No hay partido que alcance el tercio de los votos. Aquí también parece desmoronarse el tradicional régimen de partidos sin que se haya asentado, con firmeza, uno nuevo. El eclipse del tripartidismo es el dato crítico del momento, el gran desafío de la democracia mexicana. Debemos reconocer que los electores han decidido lastimar a los partidos grandes y alentar a los pequeños. Podría decirse que esta fragmentación expresaría de mejor manera la pluralidad mexicana. Que las opciones respaldadas por los votantes podrían llevar al foro parlamentario ideas nuevas y perspectivas frescas para la vida pública. Sería una ingenuidad. Difícilmente podríamos decir que las opciones que se han consolidado (el Verde, Convergencia o el partido del corporativismo magisterial) aportan una nueva clave para entender o ejercer la política. Tendremos, por supuesto, un enérgico contrapunto legislativo en Morena. Una bancada que habrá de convertirse en foco de denuncia de cualquier reforma y de cualquier acuerdo. Pero, más allá de esa novedad, hay que decir que la sacudida de la elección reciente no refresca las ideas de nuestra política; no han surgido nuevos liderazgos, ni han aparecido estilos o propuestas nuevas. La misma vieja política, ahora fragmentada. Si vivimos una crisis de los tres partidos tradicionales, hay que advertir que no es debido a la emergencia de una nueva política, sino a las cuarteaduras de la antigua.

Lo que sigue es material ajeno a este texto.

(** A service as the schema of CreateService lets it through. *)
Definition validService (s : Service) : Prop :=
  service_name s = "Physiotherapy" /\ durationMinutesChecks (durationMinutes s) = true.

(** A stored service that the schema would let through and that belongs to
    a verified provider among the senders of [reqs]. *)
Definition storedFor {imported : Imported} (reqs : list Request) (s : Service) : Prop :=
  validService s /\
  exists req p, In req reqs /\ providerToken req p /\ userId s = principal_id p.

(** ** Handlers over the other tables

    [register], [login] and [getServices] answer with bodies of their own
    and work on tables the two handlers above never read.  They are written
    in the same monad, generic in the store and in the body of the
    answer. *)

Inductive Raised : Type :=
| InvalidBody          (* a ZodError *)
| InvalidQuery         (* the validation error of the prisma client *)
| AlreadyAnswered.     (* ERR_HTTP_HEADERS_SENT *)

Inductive Result (A : Type) : Type :=
| Done (a : A)
| Failed (e : Raised).
Arguments Done {A} a.
Arguments Failed {A} e.

Record Reply (Body : Type) : Type := mkReply {
  reply_status : Z;
  reply_body : Body
}.
Arguments mkReply {Body} _ _.
Arguments reply_status {Body} _.
Arguments reply_body {Body} _.

Record Exchange (Store Body : Type) : Type := mkExchange {
  store : Store;
  replied : option (Reply Body)
}.
Arguments mkExchange {Store Body} _ _.
Arguments store {Store Body} _.
Arguments replied {Store Body} _.

Definition Action (Store Body A : Type) : Type :=
  Exchange Store Body -> Result A * Exchange Store Body.

Section Actions.

Context {Store Body : Type}.

Definition done {A} (a : A) : Action Store Body A := fun x => (Done a, x).

Definition fail {A} (e : Raised) : Action Store Body A := fun x => (Failed e, x).

Definition andThen {A B} (m : Action Store Body A) (k : A -> Action Store Body B)
    : Action Store Body B :=
  fun x =>
    match m x with
    | (Done a, x') => k a x'
    | (Failed e, x') => (Failed e, x')
    end.

Definition attempt {A} (body : Action Store Body A) (handler : Raised -> Action Store Body A)
    : Action Store Body A :=
  fun x =>
    match body x with
    | (Done a, x') => (Done a, x')
    | (Failed e, x') => handler e x'
    end.

(** [res.status(code).json(body)]. *)
Definition respond (code : Z) (body : Body) : Action Store Body unit :=
  fun x =>
    match replied x with
    | Some _ => (Failed AlreadyAnswered, x)
    | None => (Done tt, mkExchange (store x) (Some (mkReply code body)))
    end.

Definition reading {A} (f : Store -> A) : Action Store Body A :=
  fun x => (Done (f (store x)), x).

Definition updating {A} (f : Store -> A * Store) : Action Store Body A :=
  fun x => (Done (fst (f (store x))), mkExchange (snd (f (store x))) (replied x)).

(** [schema.parse(value)]. *)
Definition parsed {A} (result : option A) : Action Store Body A :=
  match result with
  | Some a => done a
  | None => fail InvalidBody
  end.

(** A request arriving over a store: nothing answered yet. *)
Definition arriving (s : Store) : Exchange Store Body := mkExchange s None.

Definition replyStatus (r : Result unit * Exchange Store Body) : option Z :=
  option_map reply_status (replied (snd r)).

(** Requests served one after the other over the store the previous one
    left. *)
Fixpoint replay (handler : Request -> Action Store Body unit) (reqs : list Request)
    (s : Store) : Store :=
  match reqs with
  | [] => s
  | req :: rest => replay handler rest (store (snd (handler req (arriving s))))
  end.

End Actions.

Declare Scope action_scope.
Delimit Scope action_scope with action.
Notation "x <- m ;; k" := (andThen m (fun x => k))
  (at level 61, m at next level, right associativity) : action_scope.

(** *** getServices *)

Inductive ServicesBody : Type :=
| ServicesError (error : string)
| ServicesData (data : list Service).

Definition ServiceType_eqb (a b : ServiceType) : bool :=
  match a, b with
  | MEDICAL, MEDICAL | HOUSE_HELP, HOUSE_HELP | BEAUTY, BEAUTY
  | FITNESS, FITNESS | EDUCATION, EDUCATION | OTHER, OTHER => true
  | _, _ => false
  end.

Definition ofType (t : ServiceType) (d : Database) : list Service :=
  filter (fun s => ServiceType_eqb (service_type s) t) (services d).

(** [prisma.service.findMany({ where: { type } })]: the client refuses a
    value that is not one of the enum's names. *)
Definition prisma_service_findMany (type : string)
    : Action Database ServicesBody (list Service) :=
  match serviceTypeOfString type with
  | Some t => reading (ofType t)
  | None => fail InvalidQuery
  end.

(** [!type] on [req.params.type]. *)
Definition falsyParam (type : option string) : bool :=
  match type with
  | None => true
  | Some s => falsyString s
  end.

Definition getServices (type : option string) : Action Database ServicesBody unit :=
  attempt
    (if falsyParam type
     then respond 500 (ServicesError "type not found ")
     else
       (findSvc <- prisma_service_findMany (match type with Some s => s | None => "" end) ;;
        respond 200 (ServicesData findSvc))%action)
    (fun _ => respond 500 (ServicesError "Internal server error")).

(** [app.get("/services", getServices)]: the path has no [:type]
    parameter, so [req.params.type] is undefined. *)
Definition get_services : Action Database ServicesBody unit := getServices None.

(** *** register and login *)

Record User : Type := mkUser {
  user_id : string;
  user_name : string;
  user_email : string;
  passwordHash : string;
  user_role : string
}.

(** The user table, and how many random or clock values the process has
    drawn so far: the salt of each [bcrypt.hash], the issue time of each
    [jwt.sign]. *)
Record Accounts : Type := mkAccounts {
  users : list User;
  drawn : nat
}.

Inductive AuthBody : Type :=
| AuthError (error : string)
| InvalidInput (error : string)       (* with the ZodError as details *)
| UserCreated (message : string)
| TokenIssued (token : string).

(** What [register] and [login] import: zod's email format, bcrypt and
    [jwt.sign] under the server's secret with [expiresIn: "7d"]. *)
Class AuthImported : Type := mkAuthImported {
  emailFormat : string -> bool;
  bcrypt_hash : string -> nat -> string;
  bcrypt_compare : string -> string -> bool;
  jwt_sign : Principal -> nat -> string
}.

(** [z.string().min(n)]; a string is taken as the sequence of its
    characters, and [min] counts them. *)
Definition z_string_min (n : nat) (v : JsValue) : option string :=
  match v with
  | JString s => if Nat.leb n (String.length s) then Some s else None
  | _ => None
  end.

Definition z_role (v : JsValue) : option string :=
  match v with
  | JString s =>
      if String.eqb s "USER" || String.eqb s "SERVICE_PROVIDER" then Some s else None
  | _ => None
  end.

Record RegisterData : Type := mkRegisterData {
  reg_name : string;
  reg_email : string;
  reg_password : string;
  reg_role : string
}.

Record LoginData : Type := mkLoginData {
  login_email : string;
  login_password : string
}.

Section Auth.

Context {auth : AuthImported}.

Definition z_email (v : JsValue) : option string :=
  match v with
  | JString s => if emailFormat s then Some s else None
  | _ => None
  end.

(** utils/validation.ts *)
Definition registerSchema (value : JsValue) : option RegisterData :=
  match getField "name" value, getField "email" value,
        getField "password" value, getField "role" value with
  | Some n, Some e, Some p, Some r =>
      match z_string_min 1 n, z_email e, z_string_min 6 p, z_role r with
      | Some name, Some email, Some password, Some role =>
          Some (mkRegisterData name email password role)
      | _, _, _, _ => None
      end
  | _, _, _, _ => None
  end.

Definition loginSchema (value : JsValue) : option LoginData :=
  match getField "email" value, getField "password" value with
  | Some e, Some p =>
      match z_email e, z_string_min 0 p with
      | Some email, Some password => Some (mkLoginData email password)
      | _, _ => None
      end
  | _, _ => None
  end.

Definition draw : Action Accounts AuthBody nat :=
  updating (fun a => (drawn a, mkAccounts (users a) (S (drawn a)))).

Definition prisma_user_findUnique (email : string) : Action Accounts AuthBody (option User) :=
  reading (fun a => find (fun u => String.eqb (user_email u) email) (users a)).

Definition prisma_user_create (name email hash role : string)
    : Action Accounts AuthBody User :=
  updating (fun a =>
    let row := mkUser (freshId "user-" (length (users a))) name email hash role in
    (row, mkAccounts (users a ++ [row]) (drawn a))).

Definition register (req : Request) : Action Accounts AuthBody unit :=
  attempt
    (validatedData <- parsed (registerSchema (req_body req)) ;;
     existingUser <- prisma_user_findUnique (reg_email validatedData) ;;
     match existingUser with
     | Some _ => respond 409 (AuthError "Email already exists")
     | None =>
         salt <- draw ;;
         let passwordHash := bcrypt_hash (reg_password validatedData) salt in
         user <- prisma_user_create (reg_name validatedData) (reg_email validatedData)
                                    passwordHash (reg_role validatedData) ;;
         respond 201 (UserCreated ("User created Successfully with id " ++ user_id user))
     end)%action
    (fun error =>
       match error with
       | InvalidBody => respond 400 (InvalidInput "Invalid input")
       | _ => respond 500 (AuthError "Internal server error")
       end).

Se ha celebrado la aparición de los independientes como una inequívoca conquista democrática. No puedo sumarme al entusiasmo. Por lo pronto, habrá que cuidarse de los farsantes que busquen el disfraz de independientes para montarse en la moda. La figura, como cualquier instrumento de la democracia, puede servir a sus valores o pervertirlos. Los independientes pueden oxigenar el pluralismo. También pueden envenenarlo con su inclinación caudillista y su desprecio a las instituciones. Los candidatos sin partido pueden ventilar la vida política como buenas amenazas y castigos. Podrían ser plataforma de liderazgos innovadores. También, hay que advertirlo, pueden ser trampas. El despecho de los políticos tradicionales encontrará buen refugio en la figura. Los viejos profesionales de la política nacerán de nuevo como encarnaciones puras de la ciudadanía. Me pasé la vida en la CTM pero anoche vi la luz: soy independiente y odio a todos los partidos. Los chapulines tendrán otro pasto al que brincar.

Los poderes fácticos, al prescindir de los partidos, tendrán el camino abierto para patrocinar famosos y llevarlos al gobierno, sin tener que perder el tiempo en burocracias. Será más barato y el producto resultará más dependiente del mecenas. El hartazgo puede ser vehículo suficiente para convertir a un títere de los potentados en el héroe de la sociedad civil. El fenómeno de Nuevo León, celebrable por la contundencia del castigo a un bipartidismo podrido, es francamente ominoso. Insistiré en lo que me parece obvio: los partidos políticos, odiosos como nadie, siguen siendo el instrumento esencial de la competencia y del gobierno democrático. A pesar de que su defensa sea tan antipática, es necesaria, aún hoy. Edmund Burke, su primer defensor, vio en esos órganos de la diversidad una muralla contra el poder unipersonal, una vacuna contra el personalismo y la ocurrencia. Instituciones imprescindibles.

Tras la elección, los desafíos de la democracia siguen siendo los mismos: lograr una representación capaz de gobernar y limitar al poder; afirmar el interés público sobre las amenazas de su privatización.